Keywords: digital ui, dashboards, electronics, scoreboards, arcade titles, retro tech, digital, instrumental, utilitarian, sci‑fi, segment emulation, tech branding, interface styling, retro computing, octagonal, chamfered, segmented, monoline, angular.
A segmented, polygonal construction defines each glyph, built from straight strokes with pronounced chamfered ends and occasional small gaps where segments meet. Curves are implied through stepped, octagonal outlines, giving letters and numerals a crisp, quantized silhouette. Strokes keep a fairly even thickness and rely on angled joins and short diagonals to form counters, terminals, and diagonals; punctuation follows the same cut-corner logic. Spacing reads compact and columnar, with a tall, narrow stance and consistent rhythm across caps, lowercase, and figures.
Well-suited to display settings where a digital-readout aesthetic is desired, such as UI mockups, device-style dashboards, sci-fi interfaces, posters, and arcade/scoreboard-inspired graphics. It performs best at moderate to large sizes where the segmented detailing and small joins remain clear.

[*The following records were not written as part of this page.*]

(** The flattened topic list is what the study days schedule, in order,
    followed by what they leave out: nothing is scheduled twice or out of
    order, and the topics dropped are the last ones. *)
Theorem topic_list_is_scheduled_then_dropped
    (today : datetime) (syl : syllabus) (target : datetime) :
  let S := study_days_of (days_left today target) in
  let T := Z.of_nat (length (topic_list_of syl)) in
  let tpd := topics_per_day_of T S in
  exists plan dropped,
    create_timetable_direct today syl target = Returned plan /\
    topic_list_of syl = scheduled plan ++ dropped /\
    Z.of_nat (length dropped) = T - Z.min (windows_used T tpd S * tpd) T.
Proof.
  intros S T tpd.
  destruct (scheduled_topics_prefix today syl target) as (plan & Hplan & Hsched).
  fold S T tpd in Hsched.
  exists plan, (drop (Z.to_nat (Z.min (windows_used T tpd S * tpd) T)) (topic_list_of syl)).
  split; [exact Hplan |]. split.
  - rewrite Hsched. symmetry. apply take_drop.
  - rewrite length_drop.
    pose proof (study_days_nonneg _ (days_left_pos today target)) as HS. fold S in HS.
    pose proof (windows_emitted_bounds T S ltac:(unfold T; lia) HS) as Hk. fold tpd in Hk.
    assert (0 <= tpd).
    { unfold tpd, topics_per_day_of. destruct (Z.ltb_spec 0 S); unfold T; lia. }
    unfold T in *. nia.
Qed.

Lemma windows_cover_iff (T S : Z) :
  0 <= T -> 0 <= S ->
  (T <= windows_used T (topics_per_day_of T S) S * topics_per_day_of T S <->
   T = 0 \/ (0 < S /\ (T <= S \/ T mod S = 0))).
Proof.
  intros HT HS. unfold windows_used, topics_per_day_of.
  destruct (Z.ltb_spec 0 S) as [Hpos | Hzero]; [| lia].
  pose proof (Z.div_mod T S ltac:(lia)) as Hdm.
  pose proof (Z.mod_pos_bound T S Hpos) as Hmod.
  assert (Hq : 0 <= T / S) by (apply Z.div_pos; lia).
  destruct (Z.le_gt_cases (T / S) 0) as [Hq0 | Hq1].
  - (* fewer topics than study days *)
    assert (Eq : T / S = 0) by lia.
    replace (Z.max 1 (T / S)) with 1 by lia.
    replace ((T + 1 - 1) / 1) with T by (rewrite Z.div_1_r; lia).
    split; intros H; [| nia]. right. split; [exact Hpos |]. left. nia.
  - replace (Z.max 1 (T / S)) with (T / S) by lia.
    set (q := T / S) in *.
    assert (Hceil : S <= (T + q - 1) / q) by (apply Z.div_le_lower_bound; nia).
    replace (Z.min S ((T + q - 1) / q)) with S by lia.
    split; intros H.
    + right. split; [exact Hpos |]. right. nia.
    + destruct H as [H0 | (_ & [Hle | Hdiv])]; nia.
Qed.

The font conveys a retro-digital tone reminiscent of instrument panels, LED readouts, and early computer or arcade interfaces. Its hard angles and segmented logic feel technical and matter-of-fact, with a subtly futuristic edge.
The design appears intended to translate segment-display logic into a full alphabet, extending a numeric readout vocabulary to text while maintaining strict angular consistency and a compact, technical rhythm.
Lowercase forms largely echo the uppercase architecture, favoring simplified constructions over calligraphic modulation. The figures match the alphabet’s segmented geometry closely, supporting strong visual consistency in mixed alphanumeric settings.